This country is known among travelers as an expensive one. My budget didn’t change from Nicaragua, one of the cheapest. Expensive and tempting options are available where they usually are not in other countries, yes, but you don’t have to spend your money. You don’t have to do that zip lining, hire the private van, stay in expensive places. Cheap to free options are always available.


A hippy town that sometimes gets some surfing swells. Visit the waterfalls. Jump into the top two! Love the local monkeys, especially when the howlers wake you up at 5:30 in the morning.

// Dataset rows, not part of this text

(** * Further properties of the tools *)

(** Whether a seller is in the room is decided by the job and the scan. *)
Lemma seller_in_room_dec (env : Env) :
  (exists seller, seller_in_room env seller)
  \/ (forall seller, ~ seller_in_room env seller)
     /\ truthy match job_context env with
               | inr ctx => first_non_agent (room ctx)
               | inl _ => None
               end = false.
Proof.
  unfold seller_in_room.
  destruct (job_context env) as [e | ctx] eqn:Hjob.
  - right. split; [| reflexivity].
    intros seller (ctx & Hctx & _). discriminate Hctx.
  - destruct (first_non_agent (room ctx)) as [seller |] eqn:Hfirst.
    + destruct (String.eqb_spec seller "") as [Hblank | Hblank].
      * right. split.
        -- intros other (ctx' & Hctx & Hother & Hnot).
           injection Hctx as <-. congruence.
        -- simpl. subst seller. reflexivity.
      * left. exists seller, ctx. auto.
    + right. split; [| reflexivity].
      intros other (ctx' & Hctx & Hother & _).
      injection Hctx as <-. congruence.
Qed.

Section Tools.

Context {runtime : Runtime}.
Variable SUPABASE_URL : string.
Variable SUPABASE_SERVICE_ROLE_KEY : string.

(** [create_product] with a seller in the room, by what the client gives. *)
Lemma create_product_run name weight price quantity env s seller :
  seller_in_room env seller ->
  create_product SUPABASE_URL SUPABASE_SERVICE_ROLE_KEY
    name weight price quantity env s
  = match supabase_insert_product SUPABASE_URL SUPABASE_SERVICE_ROLE_KEY
            seller name weight price quantity env s with
    | (inl e, s1) => (inr ("Error creating product: " ++ exn_str e), s1)
    | (inr (PyDict fields), s1) =>
        let product_id :=
          match dict_lookup "id" fields with
          | Some v => v
          | None => PyStr "unknown"
          end in
        (inr (summary name weight price quantity product_id),
         remember s1 product_id name)
    | (inr product, s1) =>
        (inr ("Error creating product: '" ++ type_name product
              ++ "' object has no attribute 'get'"), s1)
    end.
Proof.
  intros Hseller.
  destruct (seller_in_room_run env seller s Hseller) as [Hrun Htruthy].
  unfold create_product, bind at 1.
  rewrite Hrun, Htruthy. cbn [negb str_of].
  unfold try_except, bind at 1.
  destruct (supabase_insert_product _ _ seller name weight price quantity env s)
    as [[e | product] s1]; [reflexivity |].
  destruct product; reflexivity.
Qed.

(** Every way [create_product] can go. *)
Lemma create_product_cases name weight price quantity env s :
  let run :=
    create_product SUPABASE_URL SUPABASE_SERVICE_ROLE_KEY
      name weight price quantity env s in
  ((forall seller, ~ seller_in_room env seller)
   /\ run = (inr "Error: Could not determine seller identity.", s))
  \/ exists seller,
       seller_in_room env seller
       /\ let s1 :=
            with_posted s
              (insert_request SUPABASE_URL SUPABASE_SERVICE_ROLE_KEY
                 seller name weight price quantity) in
          ((exists e,
              supabase_insert_product SUPABASE_URL SUPABASE_SERVICE_ROLE_KEY
                seller name weight price quantity env s = (inl e, s1)
              /\ run = (inr ("Error creating product: " ++ exn_str e), s1))
           \/ (exists product,
                 supabase_insert_product SUPABASE_URL SUPABASE_SERVICE_ROLE_KEY
                   seller name weight price quantity env s = (inr product, s1)
                 /\ ((forall fields, product <> PyDict fields)
                     /\ run
                        = (inr ("Error creating product: '"
                                ++ type_name product
                                ++ "' object has no attribute 'get'"), s1)
                     \/ exists fields,
                          product = PyDict fields
                          /\ let product_id :=
                               match dict_lookup "id" fields with
                               | Some v => v
                               | None => PyStr "unknown"
                               end in
                             run
                             = (inr (summary name weight price quantity product_id),
                                remember s1 product_id name)))).
Proof.
  intros run.
  destruct (seller_in_room_dec env) as [[seller Hseller] | [Hnone Hfalsy]].
  - right. exists seller. split; [exact Hseller |]. intros s1.
    assert (Hrun : run = _) by exact (create_product_run name weight price
                                        quantity env s seller Hseller).
    assert (Hlog :
      snd (supabase_insert_product SUPABASE_URL SUPABASE_SERVICE_ROLE_KEY
             seller name weight price quantity env s) = s1)
      by (rewrite supabase_insert_product_run; reflexivity).
    destruct (supabase_insert_product _ _ seller name weight price quantity env s)
      as [[e | product] s'].
    + simpl in Hlog. subst s'. left. exists e. split; [reflexivity | exact Hrun].
    + simpl in Hlog. subst s'. right. exists product. split; [reflexivity |].
      destruct product as [| b | n | x | t | items | fields];
        try (left; split; [intros fields; discriminate | exact Hrun]).
      right. exists fields. split; [reflexivity | exact Hrun].
  - left. split; [exact Hnone |].
    unfold run, create_product, bind.
    rewrite get_seller_id_from_room_run, Hfalsy. reflexivity.
Qed.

A cloud forest park. Yep, there’s clouds, trees, ferns, and the occasional weird bird. I didn’t get to take part as I had a motorcycle, but one can travel to nearby La Fortuna by taking a shortcut in a 4×4 to the lake, a boat across, then another 4×4 to town. There isn’t much of a road, this way, hence the 4×4’s.


La Fortuna

At the base of a volcano and near a big lake, this place is more hype than value, but you can still have a good time for little. You’re not allowed to approach the volcano but you can hike some set trails in the national park, going through the not-so-old enormous lava flow paths. There are many costly waterfalls, swimming holes, and thermal pools nearby, and just a few free ones.


Tranquillo to the point of being a bit boring, fill the day by exploring the small free park and laying on its beach. Really, there’s better, and it’s next. I never went to Puerto Viejo, just 15 km down the road, but, from what I know of it, Cahuita would be a welcome respite for a day.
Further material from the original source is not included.